**EXERCISE:** When the line containing "try done; [|lia]." is reached, begin reproducing lines exactly and continue through the last line of the records below.

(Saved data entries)
BEGIN
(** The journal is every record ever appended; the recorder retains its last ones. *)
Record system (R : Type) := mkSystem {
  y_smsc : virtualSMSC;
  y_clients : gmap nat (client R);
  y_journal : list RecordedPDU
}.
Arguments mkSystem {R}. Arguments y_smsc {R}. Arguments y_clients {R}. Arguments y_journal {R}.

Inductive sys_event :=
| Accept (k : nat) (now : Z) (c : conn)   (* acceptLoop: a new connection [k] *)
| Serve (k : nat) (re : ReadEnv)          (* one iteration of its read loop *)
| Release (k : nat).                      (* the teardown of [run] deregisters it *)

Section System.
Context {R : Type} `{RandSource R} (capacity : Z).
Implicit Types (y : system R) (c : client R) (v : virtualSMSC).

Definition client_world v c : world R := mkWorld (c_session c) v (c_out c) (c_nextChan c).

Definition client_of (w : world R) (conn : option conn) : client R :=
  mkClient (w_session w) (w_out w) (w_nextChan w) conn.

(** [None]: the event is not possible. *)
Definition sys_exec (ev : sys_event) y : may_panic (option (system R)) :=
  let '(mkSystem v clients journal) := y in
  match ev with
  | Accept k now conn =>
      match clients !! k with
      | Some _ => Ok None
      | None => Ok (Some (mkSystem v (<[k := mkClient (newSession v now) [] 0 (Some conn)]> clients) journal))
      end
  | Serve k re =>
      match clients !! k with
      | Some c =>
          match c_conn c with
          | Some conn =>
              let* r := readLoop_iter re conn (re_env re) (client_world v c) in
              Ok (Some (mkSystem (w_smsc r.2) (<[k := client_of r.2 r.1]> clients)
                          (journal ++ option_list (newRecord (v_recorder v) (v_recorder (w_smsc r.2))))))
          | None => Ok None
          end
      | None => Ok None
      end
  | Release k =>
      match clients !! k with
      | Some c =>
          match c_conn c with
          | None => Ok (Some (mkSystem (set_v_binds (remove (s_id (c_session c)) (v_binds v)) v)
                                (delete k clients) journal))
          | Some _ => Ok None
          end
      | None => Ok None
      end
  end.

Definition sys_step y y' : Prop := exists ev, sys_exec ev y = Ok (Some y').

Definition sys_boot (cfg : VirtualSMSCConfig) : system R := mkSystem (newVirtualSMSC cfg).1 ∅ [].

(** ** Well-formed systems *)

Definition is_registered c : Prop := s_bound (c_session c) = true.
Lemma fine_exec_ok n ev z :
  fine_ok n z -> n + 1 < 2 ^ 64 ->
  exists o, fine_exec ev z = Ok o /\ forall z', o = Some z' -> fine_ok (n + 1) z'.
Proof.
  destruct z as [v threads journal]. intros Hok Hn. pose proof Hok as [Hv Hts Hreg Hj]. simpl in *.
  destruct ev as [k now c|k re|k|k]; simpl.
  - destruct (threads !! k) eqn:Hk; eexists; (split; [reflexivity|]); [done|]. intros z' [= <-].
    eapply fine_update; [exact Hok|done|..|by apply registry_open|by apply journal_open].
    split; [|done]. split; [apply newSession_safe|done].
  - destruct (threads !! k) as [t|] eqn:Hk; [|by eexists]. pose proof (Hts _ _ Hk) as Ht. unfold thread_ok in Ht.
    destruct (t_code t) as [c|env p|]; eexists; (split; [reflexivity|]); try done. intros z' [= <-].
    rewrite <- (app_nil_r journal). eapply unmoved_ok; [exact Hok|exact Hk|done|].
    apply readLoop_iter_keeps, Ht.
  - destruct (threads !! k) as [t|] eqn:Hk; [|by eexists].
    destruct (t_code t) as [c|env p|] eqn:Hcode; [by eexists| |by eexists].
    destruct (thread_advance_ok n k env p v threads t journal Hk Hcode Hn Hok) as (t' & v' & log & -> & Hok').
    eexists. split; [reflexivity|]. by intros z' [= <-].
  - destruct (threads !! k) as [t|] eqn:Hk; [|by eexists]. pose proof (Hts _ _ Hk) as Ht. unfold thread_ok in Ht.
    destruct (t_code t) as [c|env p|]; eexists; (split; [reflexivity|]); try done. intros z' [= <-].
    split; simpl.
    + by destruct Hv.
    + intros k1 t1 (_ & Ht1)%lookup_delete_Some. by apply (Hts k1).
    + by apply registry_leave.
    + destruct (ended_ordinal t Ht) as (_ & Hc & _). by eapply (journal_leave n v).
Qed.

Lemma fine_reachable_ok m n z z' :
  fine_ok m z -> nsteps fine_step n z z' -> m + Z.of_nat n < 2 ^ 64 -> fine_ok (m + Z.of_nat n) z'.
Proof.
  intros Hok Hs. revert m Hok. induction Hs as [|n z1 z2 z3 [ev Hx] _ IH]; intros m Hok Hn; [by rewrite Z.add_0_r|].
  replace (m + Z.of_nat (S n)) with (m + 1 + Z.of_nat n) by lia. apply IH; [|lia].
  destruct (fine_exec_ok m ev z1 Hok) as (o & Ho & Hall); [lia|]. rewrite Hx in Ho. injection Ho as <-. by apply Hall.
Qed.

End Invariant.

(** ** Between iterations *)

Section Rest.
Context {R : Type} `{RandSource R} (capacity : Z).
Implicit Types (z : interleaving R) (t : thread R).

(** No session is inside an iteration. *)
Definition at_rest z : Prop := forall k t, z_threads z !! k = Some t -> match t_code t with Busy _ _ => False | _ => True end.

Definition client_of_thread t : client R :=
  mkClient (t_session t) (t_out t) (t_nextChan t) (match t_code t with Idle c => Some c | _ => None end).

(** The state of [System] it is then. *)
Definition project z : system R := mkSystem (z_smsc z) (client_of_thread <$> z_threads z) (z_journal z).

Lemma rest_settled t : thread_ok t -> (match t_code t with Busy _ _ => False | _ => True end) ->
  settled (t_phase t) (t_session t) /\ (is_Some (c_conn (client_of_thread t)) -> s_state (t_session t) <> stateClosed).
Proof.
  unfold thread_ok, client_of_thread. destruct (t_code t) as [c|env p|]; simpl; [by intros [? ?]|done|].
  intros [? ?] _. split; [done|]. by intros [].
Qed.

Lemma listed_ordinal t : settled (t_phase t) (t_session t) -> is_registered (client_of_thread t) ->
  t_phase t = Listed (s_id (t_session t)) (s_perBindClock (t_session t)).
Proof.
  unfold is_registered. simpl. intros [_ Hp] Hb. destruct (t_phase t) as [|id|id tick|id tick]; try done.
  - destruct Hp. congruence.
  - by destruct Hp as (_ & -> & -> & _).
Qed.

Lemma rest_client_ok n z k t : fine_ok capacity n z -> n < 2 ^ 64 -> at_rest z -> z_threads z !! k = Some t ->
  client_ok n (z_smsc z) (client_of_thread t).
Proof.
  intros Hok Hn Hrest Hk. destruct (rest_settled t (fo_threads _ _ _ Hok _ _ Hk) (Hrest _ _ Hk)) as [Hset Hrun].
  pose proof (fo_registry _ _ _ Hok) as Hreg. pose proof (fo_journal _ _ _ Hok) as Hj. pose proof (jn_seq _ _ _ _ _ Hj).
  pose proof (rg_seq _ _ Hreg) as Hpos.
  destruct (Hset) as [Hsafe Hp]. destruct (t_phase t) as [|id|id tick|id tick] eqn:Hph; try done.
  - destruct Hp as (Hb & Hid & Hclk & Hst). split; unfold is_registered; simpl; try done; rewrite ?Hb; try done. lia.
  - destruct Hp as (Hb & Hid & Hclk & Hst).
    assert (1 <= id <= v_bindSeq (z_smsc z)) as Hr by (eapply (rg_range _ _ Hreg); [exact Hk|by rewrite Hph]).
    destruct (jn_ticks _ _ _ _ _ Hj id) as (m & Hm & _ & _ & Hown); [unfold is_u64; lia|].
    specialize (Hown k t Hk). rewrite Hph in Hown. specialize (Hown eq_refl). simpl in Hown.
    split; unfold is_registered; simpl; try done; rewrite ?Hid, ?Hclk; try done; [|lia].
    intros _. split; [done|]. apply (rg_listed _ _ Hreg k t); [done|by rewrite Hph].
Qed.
END
**ANSWER BOX:**
    split; unfold is_registered; simpl; try done; rewrite ?Hid, ?Hclk; try done; [|lia].
    intros _. split; [done|]. apply (rg_listed _ _ Hreg k t); [done|by rewrite Hph].
Qed.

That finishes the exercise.